Abstract

Previous studies suggest an impact of body composition on outcome in melanoma patients. We aimed to determine the prognostic value of CT-based body composition assessment in patients receiving immune checkpoint inhibitor therapy for treatment of metastatic disease using a deep learning approach. One hundred seven patients with staging CT examinations prior to initiation of checkpoint inhibition between January 2013 and August 2019 were retrospectively evaluated. Using an automated deep learning-based body composition analysis pipeline, parameters for estimation of skeletal muscle mass (skeletal muscle index, SMI) and adipose tissue compartments (visceral adipose tissue index, VAI; subcutaneous adipose tissue index, SAI) were derived from staging CT. The cohort was binarized according to gender-specific median cut-off values. Patients below the median were defined as having low SMI, VAI, or SAI, respectively. The impact on outcome was assessed using the Kaplan–Meier method with log-rank tests. A multivariable logistic regression model was built to test the impact of body composition parameters on 3-year mortality. Patients with low SMI displayed significantly increased 1-year (25% versus 9%, p = 0.035), 2-year (32% versus 13%, p = 0.017), and 3-year mortality (38% versus 19%, p = 0.016). No significant differences with regard to adipose tissue compartments were observed (3-year mortality: VAI, p = 0.448; SAI, p = 0.731).
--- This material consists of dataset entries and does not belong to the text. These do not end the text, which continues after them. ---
(** Rounding is monotone. *)
Theorem round_mono x y : x <= y -> round x <= round y.
Proof.
  intros Hxy.
  destruct (round_sign x) as (Xp & Xz & Xn), (round_sign y) as (Yp & Yz & Yn).
  destruct (Q_dec x 0) as [[Hx | Hx] | Hx], (Q_dec y 0) as [[Hy | Hy] | Hy];
    try (exfalso; lra).
  - rewrite Xn, Yn by assumption.
    apply Qopp_le_compat, round_pos_mono; lra.
  - rewrite Xn by assumption.
    pose proof (round_pos_nonneg (- x)). pose proof (round_pos_nonneg y).
    rewrite Yp by assumption. lra.
  - rewrite Xn, Yz by assumption. pose proof (round_pos_nonneg (- x)). lra.
  - rewrite Xp, Yp by assumption. apply round_pos_mono; assumption.
  - rewrite Xz, Yp by assumption. apply round_pos_nonneg; assumption.
  - rewrite Xz, Yz by assumption. lra.
Qed.
End Binary64Facts.

(** ** The simulator *)

Section SimulatorFacts.
Import Binary64.
#[local] Open Scope Q_scope.

(** An exact result between two numbers of the format, both within
    range, is stored as a finite float between them. *)
Lemma of_Q_between lo hi x :
  round lo == lo → round hi == hi →
  - overflow < lo → hi < overflow →
  lo <= x <= hi →
  ∃ q, of_Q x = Finite q ∧ lo <= q <= hi.
Proof.
  intros Hlo Hhi Hmin Hmax [Hx1 Hx2].
  pose proof (round_mono lo x Hx1) as H1. pose proof (round_mono x hi Hx2) as H2.
  rewrite Hlo in H1. rewrite Hhi in H2.
  exists (Qred (round x)). unfold of_Q.
  destruct (Qle_bool overflow (Qabs (round x))) eqn:Hov.
  - apply Qle_bool_iff in Hov. exfalso.
    assert (Habs : Qabs (round x) < overflow).
    { apply Qabs_Qlt_condition. split; lra. }
    lra.
  - split; [reflexivity |]. rewrite Qred_correct. split; assumption.
Qed.

Lemma round_zero : round 0 == 0.
Proof. reflexivity. Qed.

Lemma random_unit k : (0 <= k < 2 ^ 53)%Z → 0 <= k # 2 ^ 53 ∧ k # 2 ^ 53 < 1.
Proof.
  intros Hk. unfold Qle, Qlt. simpl Qnum. simpl Qden.
  change (Z.pos (2 ^ 53)) with (2 ^ 53)%Z. lia.
Qed.

(** [a + w * r] for a random [r], where [w] is the float [b - a]: a
    finite float from [a] to [b]. *)
Lemma uniform_between (a b w : Q) (k : Z) :
  round a == a → round b == b → round w == w →
  - overflow < a → b < overflow → w < overflow →
  0 <= w → a + w <= b →
  (0 <= k < 2 ^ 53)%Z →
  ∃ q, add (Finite a) (mul (Finite w) (Finite (k # 2 ^ 53))) = Finite q ∧
       a <= q <= b.
Proof.
  intros Ha Hb Hw Hmin Hmax Hwmax Hw0 Hab Hk.
  destruct (random_unit k Hk) as [Hr0 Hr1].
  assert (Hov : 0 < overflow) by reflexivity.
  destruct (of_Q_between 0 w (w * (k # 2 ^ 53)) round_zero Hw) as (p & Hp & Hp0 & Hp1).
  { lra. }
  { exact Hwmax. }
  { split; [apply Qmult_le_0_compat; assumption |].
    pose proof (Qmult_le_compat_r (k # 2 ^ 53) 1 w (Qlt_le_weak _ _ Hr1) Hw0).
    lra. }
  simpl. rewrite Hp. simpl.
  destruct (of_Q_between a b (a + p) Ha Hb Hmin Hmax) as (q & Hq & Hq0 & Hq1).
  { lra. }
  exists q. auto.
Qed.

(** Rounding to one decimal keeps a float between two decimals that
    are floats themselves. *)
Lemma py_round_between (a b : Z) (q : Q) :
  round (inject_Z a / 10) == inject_Z a / 10 →
  round (inject_Z b / 10) == inject_Z b / 10 →
  - overflow < inject_Z a / 10 → inject_Z b / 10 < overflow →
  inject_Z a / 10 <= q <= inject_Z b / 10 →
  ∃ r, py_round (Finite q) 1 = Finite r ∧
       inject_Z a / 10 <= r <= inject_Z b / 10 ∧
       one_decimal (Finite r).
Proof.
  intros Ha Hb Hmin Hmax [Hq0 Hq1]. simpl.
  change (10 ^ 1) with 10.
  unfold Qdiv in *. change (/ 10) with (1 # 10) in *.
  assert (Hn : (a <= rne (q * 10) <= b)%Z).
  { split.
    - rewrite <- (rne_inject a). apply rne_mono. lra.
    - rewrite <- (rne_inject b). apply rne_mono. lra. }
  destruct (of_Q_between _ _ (inject_Z (rne (q * 10)) / 10) Ha Hb Hmin Hmax)
    as (r & Hr & Hr0 & Hr1).
  { split; (apply Qmult_le_compat_r; [rewrite <- Zle_Qle; lia | discriminate]). }
  exists r. split; [exact Hr |]. split; [split; assumption |].
  exists (rne (q * 10)). symmetry. exact Hr.
Qed.
End SimulatorFacts.

Section SimulatorClaim.
Variable rng : Type.
Variable randbelow : Z → rng → Z * rng.
Variable random_bits : rng → Z * rng.

(** What the [random] module promises of its generator. *)
Hypothesis randbelow_range : ∀ n g, 0 < n → 0 ≤ (randbelow n g).1 < n.
Hypothesis random_bits_range : ∀ g, 0 ≤ (random_bits g).1 < 2 ^ 53.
On multivariable analysis, low SMI (hazard ratio (HR), 2.245; 95% confidence interval (CI), 1.005–5.017; p = 0.049), neutrophil-to-lymphocyte ratio (HR, 1.170; 95% CI, 1.076–1.273; p < 0.001), and Karnofsky index (HR, 0.965; 95% CI, 0.945–0.985; p = 0.001) remained as significant predictors of 3-year mortality. Lowered skeletal muscle index as an indicator of sarcopenia was associated with worse outcome in patients with metastatic melanoma receiving immune checkpoint inhibitor therapy.

Highlights

  • The approval of ipilimumab as the first immune checkpoint inhibitor for treatment of advanced melanoma by the United States Food and Drug Administration in 2011 introduced a new era in cancer treatment [1,2,3]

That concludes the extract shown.